Make a new setting, with WotC's current values, and I will consider giving them money. Mangle a classic setting because people will buy anything with the right name on it and you lose my money and my respect.
Yeah, this is a classic @Micah Sweet situation though if you'll forgive my saying so. You're not wrong, per se, and I sympathise (even if I don't necessarily agree), but you're clearly not aligned with what's actually going to make WotC money given 5E's current audience.

I mean, yes, this is naked use of a "brand". What's DL famous for among people? The War of the Lance. What would people new to DL want? The War of the Lance. But they'd also want an updated version because the 1980s version ain't gonna cut it. So we have this. Mangled or improved or kind of both depending on perspective.

It's a bit like Strange New Worlds essentially rebooting TOS (as Discovery singularly failed to then jumped into the future to get away from that). Will it be as successful as SNW? Impossible to know. Will it be able to hew as close to the OT/original WoL as SNW does to TOS? Definitely not, because TOS had the great advantage of being pretty forward-looking even for 1963, whereas the DL OT/original WoL was very slightly retrograde for the mid '80s (being mildly progressive for the 1970s, which it really feels like it where it hails from).

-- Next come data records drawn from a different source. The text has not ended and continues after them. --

Lemma again_ok he : entry_ok he -> limit_of he <> Some 0 -> entry_ok (again he) /\ limit_of (again he) = option_map (fun r => r - 1) (limit_of he).
Proof.
  intros [Hr Hn] Hl. unfold again, limit_of, entry_ok in *. destruct (Z.eqb_spec (hrepeat he) 0) as [E|E]; [done|].
  destruct (hbounded he) eqn:Eb; cbn [hrepeat hbounded numRepeats]; rewrite ?(proj2 (Z.eqb_neq _ _) E), ?Eb; [|done].
  assert (numRepeats he <> 0) by congruence. rewrite int64_id by (unfold int64_ok; lia). split; [split; [done|lia]|done].
Qed.

Lemma again_same he s n : instants (again he) s (step_of (again he)) n = instants he s (step_of he) n.
Proof. unfold again, instants, step_of. by destruct (hbounded he). Qed.

(** [manage] takes out the earliest of the instants that are to come. *)
Lemma manage_spec (rm : repeatManager A) out : T_wf Z.ltb rm -> max rm = false -> pending loc (view rm) out -> hasActions rm = true ->
  exists rm' when he out', manage rm loc = Ok (rm', (when, he)) /\ T_wf Z.ltb rm' /\ max rm' = false /\ pending loc (view rm') out' /\
    MkActive (hname he) when (ht he) :: out' ≡ₚ out /\ Forall (fun a => when <= When a) out'.
Proof.
  intros Hwf Hmax Hp Hne. unfold hasActions in Hne. apply Nat.ltb_lt in Hne. pose proof Hwf as [Hok _].
  destruct (Keys rm !! 0%nat) as [k|] eqn:Ek; [|apply lookup_ge_None in Ek; lia]. destruct (Vals rm !! 0%nat) as [he|] eqn:Ev; [|apply lookup_ge_None in Ev; unfold t_ok in Hok; lia].
  destruct (t_Pop_spec Z.ltb rm k he Hwf Ek Ev) as (h & Epop & Hwf' & Hview & Hm & Hmin).
  symmetry in Hview. destruct (pending_perm _ _ _ _ Hview Hp) as (out1 & Hp1 & Eout1). inversion Hp1 as [|? ? n ? out0 He Hn Hp0]; subst. clear Hp1.
  assert (Forall (fun y => k <= y.1) (view h)) as Hge.
  { apply Forall_forall. intros y Hy. specialize (Hmin y Hy). rewrite Hmax in Hmin. unfold kless in Hmin. cbn in Hmin. by apply Z.ltb_ge in Hmin. }
  pose proof (pending_ge k _ _ Hp0 Hge) as Hge0. assert (max h = false) as Hmaxh by (by rewrite (mt_max _ _ Hm)). unfold manage. rewrite Epop. cbn [rbind].
  assert ((hrepeat he =? 0) || (hbounded he && (numRepeats he =? 0)) = true <-> limit_of he = Some 0) as Hstop.
  { unfold limit_of. destruct (Z.eqb_spec (hrepeat he) 0); [done|]. destruct (hbounded he); [|done]. cbn. rewrite Z.eqb_eq. split; [by intros ->|by intros [= ->]]. }
  assert (n = 1%nat -> MkActive (hname he) k (ht he) :: out0 ≡ₚ out) as H1 by (intros ->; rewrite <- Eout1, instants_S; done).
  destruct (_ || _) eqn:Es; [exists h, k, he, out0; split_and!; try done; apply H1; by apply (occurrences_single _ _ _ _ Hn); left; apply Hstop|].
  assert (limit_of he <> Some 0) as Hl by (intros Hl; apply Hstop in Hl; congruence). clear Hstop. rewrite nextTime_step. cbv zeta.
  destruct (Z.eqb_spec (local_day loc (k + step_of he)) (local_day loc k)) as [Hd|Hd]; cbn [negb];
    [|exists h, k, he, out0; split_and!; try done; apply H1; by apply (occurrences_single _ _ _ _ Hn); right].
  destruct (occurrences_more _ _ _ _ Hn Hl Hd) as [n' ->]. destruct (occurrences_next _ _ _ _ Hn) as [Hn' _]. destruct (again_ok he He Hl) as [He' Hl'].
  fold (again he). destruct (t_Push_spec Z.ltb h (k + step_of he) (again he) Hwf') as (h' & Epush & Hwf2 & Hview2 & Hm2). rewrite Epush. cbn [rbind].
  assert (step_of (again he) = step_of he) as Estep by (unfold again, step_of; by destruct (hbounded he)).
  assert (pending loc ((k + step_of he, again he) :: view h) (instants (again he) (k + step_of he) (step_of (again he)) (S n') ++ out0)) as Hp2.
  { apply pending_cons; [done| |done]. by rewrite Estep, Hl'. }
  symmetry in Hview2. destruct (pending_perm _ _ _ _ Hview2 Hp2) as (out2 & Hp3 & Eout2). exists h', k, (again he), out2.
  assert (MkActive (hname (again he)) k (ht (again he)) = MkActive (hname he) k (ht he)) as -> by (unfold again; by destruct (hbounded he)).
  split_and!; [done|done|rewrite (mt_max _ _ Hm2); exact Hmaxh|done| |].
  - rewrite Eout2, <- Eout1, again_same, (instants_S he k). done.
  - rewrite Eout2. apply Forall_app. split; [|done]. rewrite Estep. pose proof (step_nonneg he He). apply instants_ge; lia.
Qed.
End refine.

Section loop.
Context {C A : Type} `{EqDecision A} (loc : Location).

Definition no_later (a b : Active_ A) : Prop := When a <= When b.

Lemma active_loop_spec N : forall (rm : repeatManager A) out, T_wf Z.ltb rm -> max rm = false -> pending loc (view rm) out -> length out = N ->
  exists out', out' ≡ₚ out /\ StronglySorted no_later out' /\
    forall (fuel : nat) S (yield : Active_ A -> S -> res (bool * S)) s, (N < fuel)%nat ->
      (let! (_, s) := active_loop fuel loc rm yield s in Ok s) = range_list out' yield s.
Proof.
  induction N as [|N IH]; intros rm out Hwf Hmax Hp Hlen.
  - apply nil_length_inv in Hlen as ->. exists []. split; [done|]. split; [constructor|]. intros [|fuel] S yield s Hf; [lia|]. cbn [active_loop].
    destruct (hasActions rm) eqn:Eh; [|done]. exfalso. destruct (manage_spec loc rm [] Hwf Hmax Hp Eh) as (rm' & w & he & out' & _ & _ & _ & _ & Hperm & _).
    symmetry in Hperm. by apply Permutation_nil_cons in Hperm.
  - destruct (hasActions rm) eqn:Eh.
    + destruct (manage_spec loc rm out Hwf Hmax Hp Eh) as (rm' & w & he & out1 & Em & Hwf' & Hmax' & Hp' & Hperm & Hge).
      destruct (IH rm' out1 Hwf' Hmax' Hp') as (out' & Eout & Hs & Hrun); [apply Permutation_length in Hperm; cbn in Hperm; lia|].
      exists (MkActive (hname he) w (ht he) :: out'). split; [by rewrite Eout|]. split; [constructor; [done|by rewrite Eout]|].
      intros [|fuel] S yield s Hf; [lia|]. cbn [active_loop range_list]. rewrite Eh, Em. cbn [rbind].
      destruct (yield _ s) as [[[] s']| |]; cbn [rbind]; [apply Hrun; lia|done..].
    + exfalso. unfold hasActions in Eh. apply Nat.ltb_ge in Eh. assert (view rm = []) as Ev by (apply nil_length_inv; rewrite length_view by apply Hwf; lia).
      rewrite Ev in Hp. inversion Hp; subst. done.
Qed.

(** The actions pushed: each of them is in the heap. *)
Lemma push_actions_spec (h : repeatManager A) cd (evaluated : list (ActionSpec Location C A)) : T_wf Z.ltb h -> max h = false ->
  exists rm, push_actions h cd loc evaluated = Ok rm /\ T_wf Z.ltb rm /\ max rm = false /\
    view rm ≡ₚ map (fun a => (CalendarDate_Time cd (Due a) loc, entry_of a)) evaluated ++ view h.
Proof.
  revert h. induction evaluated as [|a evaluated IH]; intros h Hwf Hmax; [by exists h|]. cbn [push_actions map].
  destruct (t_Push_spec Z.ltb h (CalendarDate_Time cd (Due a) loc) (entry_of a) Hwf) as (h' & E & Hwf' & Hview & Hm). rewrite E. cbn [rbind].
  destruct (IH h' Hwf') as (rm & Erm & H1 & H2 & H3); [by rewrite (mt_max _ _ Hm)|]. exists rm. split_and!; [done..|]. rewrite H3, Hview. cbn [app]. by rewrite Permutation_middle.
Qed.

(** The instants of an action from when it is due. *)
Definition action_instants (cd : Z) (a : ActionSpec Location C A) (n : nat) : list (Active_ A) :=
  instants (entry_of a) (CalendarDate_Time cd (Due a) loc) (Interval (Repeat a) / second_ns) n.

Definition action_count (cd : Z) (a : ActionSpec Location C A) (n : nat) : Prop :=
  occurrences loc (CalendarDate_Time cd (Due a) loc) (Interval (Repeat a) / second_ns) (limit_of (entry_of a)) n.

Definition action_ok (a : ActionSpec Location C A) : Prop :=
  (Interval (Repeat a) = 0 \/ second_ns <= Interval (Repeat a)) /\ 0 <= Repeats (Repeat a) < 2 ^ 63.

Lemma pending_actions `{!ZoneLaw loc} cd (evaluated : list (ActionSpec Location C A)) : Forall action_ok evaluated ->
  exists ns, Forall2 (action_count cd) evaluated ns /\
    pending loc (map (fun a => (CalendarDate_Time cd (Due a) loc, entry_of a)) evaluated) (concat (zip_with (action_instants cd) evaluated ns)).
Proof.
  induction 1 as [|a evaluated Ha _ (ns & Hns & Hp)]; [exists []; split; constructor|].
  assert (entry_ok (entry_of a)) as He by exact Ha. destruct (occurrences_exist loc (entry_of a) (CalendarDate_Time cd (Due a) loc) He) as [n Hn].
  exists (n :: ns). split; [by constructor|]. cbn [map zip_with concat]. by apply (pending_cons loc (CalendarDate_Time cd (Due a) loc) (entry_of a) n).
Qed.
End loop.

(** ** Properties *)

(** C12: The iterator over the actions of a day yields, by increasing instant,
    every action when it is due and then at its interval, cut to whole seconds, as
    often as it asks for and as long as the next instant is of the same local day,
    whatever the zone of the place does on that day; the consumer may stop at any of
    them.  Intervals must be zero or at least a second. *)
Theorem Active_sequence {C A : Type} (Heq : EqDecision A) (sch : Scheduled_ Location C A) (place : Place Location C)
  (Hzone : ZoneLaw (TimeLocation place)) (Hok : Forall action_ok (Specs sch)) :
  let evaluated := EvaluateAll (Specs sch) (SDate sch) place in
  exists ns out, Forall2 (action_count (TimeLocation place) (SDate sch)) evaluated ns /\
    out ≡ₚ concat (zip_with (action_instants (TimeLocation place) (SDate sch)) evaluated ns) /\
    StronglySorted no_later out /\
    forall (fuel : nat) S (yield : Active_ A -> S -> res (bool * S)) s, (length out < fuel)%nat ->
      Active fuel sch place yield s = range_list out yield s.
Proof.
  intros evaluated. assert (Forall action_ok evaluated) as He.
  { apply Forall_fmap. eapply Forall_impl; [exact Hok|]. intros a Ha. unfold compose, Evaluate. by destruct (DDue _). }
  destruct (pending_actions (TimeLocation place) (SDate sch) evaluated He) as (ns & Hns & Hp).
  assert (NewMin Z.ltb [WithSliceCap (length (Specs sch))] = Ok (@MkT Z (heapEntry A) [] [] false false [])) as Enew by done.
  assert (T_wf Z.ltb (@MkT Z (heapEntry A) [] [] false false [])) as Hwf0 by (split; [done|intros i Hi; cbn in Hi; lia]).
  destruct (push_actions_spec (TimeLocation place) _ (SDate sch) evaluated Hwf0 eq_refl) as (rm & Epush & Hwf & Hmax & Hview).
  change (view _) with (@nil (Z * heapEntry A)) in Hview at 2. rewrite app_nil_r in Hview. symmetry in Hview.
  destruct (pending_perm _ _ _ _ Hview Hp) as (out1 & Hp1 & Eout1). destruct (active_loop_spec (TimeLocation place) _ rm out1 Hwf Hmax Hp1 eq_refl) as (out & Eout & Hs & Hrun).
  exists ns, out. split; [done|]. split; [by rewrite Eout, Eout1|]. split; [done|]. intros fuel S yield s Hf. unfold Active, newRepeatManager. rewrite Enew. cbn [rbind].
  fold evaluated. rewrite Epush. cbn [rbind]. apply Hrun. by rewrite <- (Permutation_length Eout).
Qed.

#[export] Instance UTC_law : ZoneLaw UTC.
Proof. intros t. cbn. lia. Qed.

Definition at_time (name h mi : Z) (interval repeats : Z) : ActionSpec Location unit unit :=
  MkAction [name] (NewTimeOfDay h mi 0) (MkDynamic None 0) (MkRepeat interval repeats) tt.

Definition hour : Z := 3600 * second_ns.

(** A day on which the clocks go back from two to one: 01:30 comes twice. *)
Definition autumn : Location := MkLocation (fun t => if t <? 1729987200 + 3600 then 7200 else 3600).
(* ===== verification/Subcmd.v ===== *)
(** * Command trees (cmdutil/subcmd)

    The dispatch of a command line to a command of a tree of command sets, with
    its flags, checks of arguments, wrappers and hooks (subcmd.go, hooks.go).
    Command sets and commands are pointers: they live in a store, since a set
    takes over the wrapper of the set above it.  The functions of the user and
    the parsers of flags act on a world [W] and return errors of a type [E]; a
    context is a value of [C] unless it is nil.  Of what is printed the model
    keeps which usage message it is; the texts of errors are constructors. *)

From stdpp Require Import base list option numbers gmap strings.
From Stdlib Require Import ZArith Lia.
From stdpp Require Import list.
From S2P Require Import Prelude.

Open Scope Z_scope.
Open Scope go_scope.

Section subcmd.
Context {W E C V : Type}.

(** [M] is an [errors.M] with what was appended. *)
Inductive error :=
  | ErrHelp
  | NoCommand
  | NoVersion
  | NotSupported (name : string)
  | NoRunner (name : string)
  | NoFlags (name : string)
  | ParseFailed (name : string) (e : E)
  | FlagError (e : E)
  | NoArguments (name : string)
  | AtMostOne (name : string)
  | Exactly (name : string) (n : Z)
  | AtLeast (name : string) (n : Z)
  | NilContext (name id : string)
  | NilContextFailed (name id : string) (e : E)
  | PreHookFailed (name id : string) (e : E)
  | PostHookFailed (name id : string) (e : E)
  | User (e : E)
  | M (errs : list error).

(** ** hooks.go *)

Definition PostHook : Type := C -> W -> res ((string * option E) * W).
Definition PreHook : Type := C -> W -> res ((option C * string * option PostHook * option E) * W).

(** ** subcmd.go *)

Definition Runner : Type := C -> V -> list string -> W -> res (option E * W).
Definition cmdRunner : Type := C -> W -> res (option error * W).
Definition Main : Type := cmdRunner -> cmdRunner.

(** [flag.FlagSet] is a pointer, which may be nil. *)
Record FlagSet := MkFlagSet { flagSet : option nat; flagValues : V }.

Record options := MkOptions {
  withoutArgs : bool; optionalSingleArg : bool; exactArgs : bool; atLeastArgs : bool;
  numArgs : Z; subcmds : option nat; preHooks : list PreHook;
}.

Record Command := MkCommand { name : string; runner : option Runner; flags : option FlagSet; opts : options }.

Record CommandSet := MkCommandSet { global : option FlagSet; globalMain : option Main; cmd : option nat; cmds : list nat }.

(** The standard library's [Parse]: the arguments that are left. *)
Inductive parsed := Parsed (rest : list string) | ParseHelp | ParseError (e : E).

Context (parse : nat -> list string -> W -> parsed * W) (WithFlagSet : C -> option FlagSet -> C) (VCSInfo : bool).

(** What is printed. *)
Inductive output := SetUsage (s : nat) | GlobalDefaults (s : nat) | CommandUsage (c : nat) | Version.

Record state := MkState { sets : gmap nat CommandSet; commands : gmap nat Command; out : list output; world : W }.

Definition print (o : output) (st : state) : state := MkState (sets st) (commands st) (out st ++ [o]) (world st).
Definition with_world (w : W) (st : state) : state := MkState (sets st) (commands st) (out st) w.

(** A pointer that is nil panics. *)
Definition deref {A} (m : gmap nat A) (p : nat) : res A := match m !! p with Some x => Ok x | None => Panic end.

Definition Parse (fs : option nat) (args : list string) (st : state) : res (parsed * state) :=
  match fs with
  | None => Panic
  | Some fs => let '(r, w) := parse fs args (world st) in Ok (r, with_world w st)
  end.

(** [cmd.Usage()] visits the flags of a flag set that is there. *)
Definition Command_Usage (c : nat) (st : state) : res state :=
  let! command := deref (commands st) c in
  match flags command with
  | Some (MkFlagSet None _) => Panic
  | _ => Ok (print (CommandUsage c) st)
  end.

(** ** Hooks *)

Fixpoint runPreHooks_loop (cmdName : string) (preHooks : list PreHook) (ctx : C) (postHooks : list PostHook) (w : W)
  : res ((C * list PostHook * option error) * W) :=
  match preHooks with
  | [] => Ok ((ctx, postHooks, None), w)
  | pre :: preHooks =>
      let! (r, w) := pre ctx w in
      let '(nctx, id, post, err) := r in
      match nctx, err with
      | None, None => Ok ((ctx, postHooks, Some (NilContext cmdName id)), w)
      | None, Some e => Ok ((ctx, postHooks, Some (NilContextFailed cmdName id e)), w)
      | Some ctx, Some e => Ok ((ctx, postHooks, Some (PreHookFailed cmdName id e)), w)
      | Some ctx, None =>
          runPreHooks_loop cmdName preHooks ctx (match post with Some p => postHooks ++ [p] | None => postHooks end) w
      end
  end.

I am definitely unimpressed that we now have the 2022 and 2023 schedules and still the "entirely new setting" we were told about in 2021 has not materialized. Presumably it's dead, because Winninger hinted it might not survive, and that means WotC have quietly executed at least three entirely new settings designed for 5E, all fairly late in the design process (because Winninger said they'd already done that twice before). I am skeptical that all three can possibly have been "that bad".
Not fair to blame the original authors. It was dictated by TSR and either they were going to write it or someone else was. They made the best of a bad situation.
LOL.

It's definitely fair to blame them for basically setting fire to the setting and characters. I am confident "someone else" would not only have done a technically better job, but would have been considerably more respectful to the characters and setting than Hickman/Weis were, funnily enough - because "someone else" would have been scared to mess things up, whereas Hickman/Weis seem to have believed it was a case of "It's my setting and I can ruin it if I want to!".

They made the worst of a bad situation.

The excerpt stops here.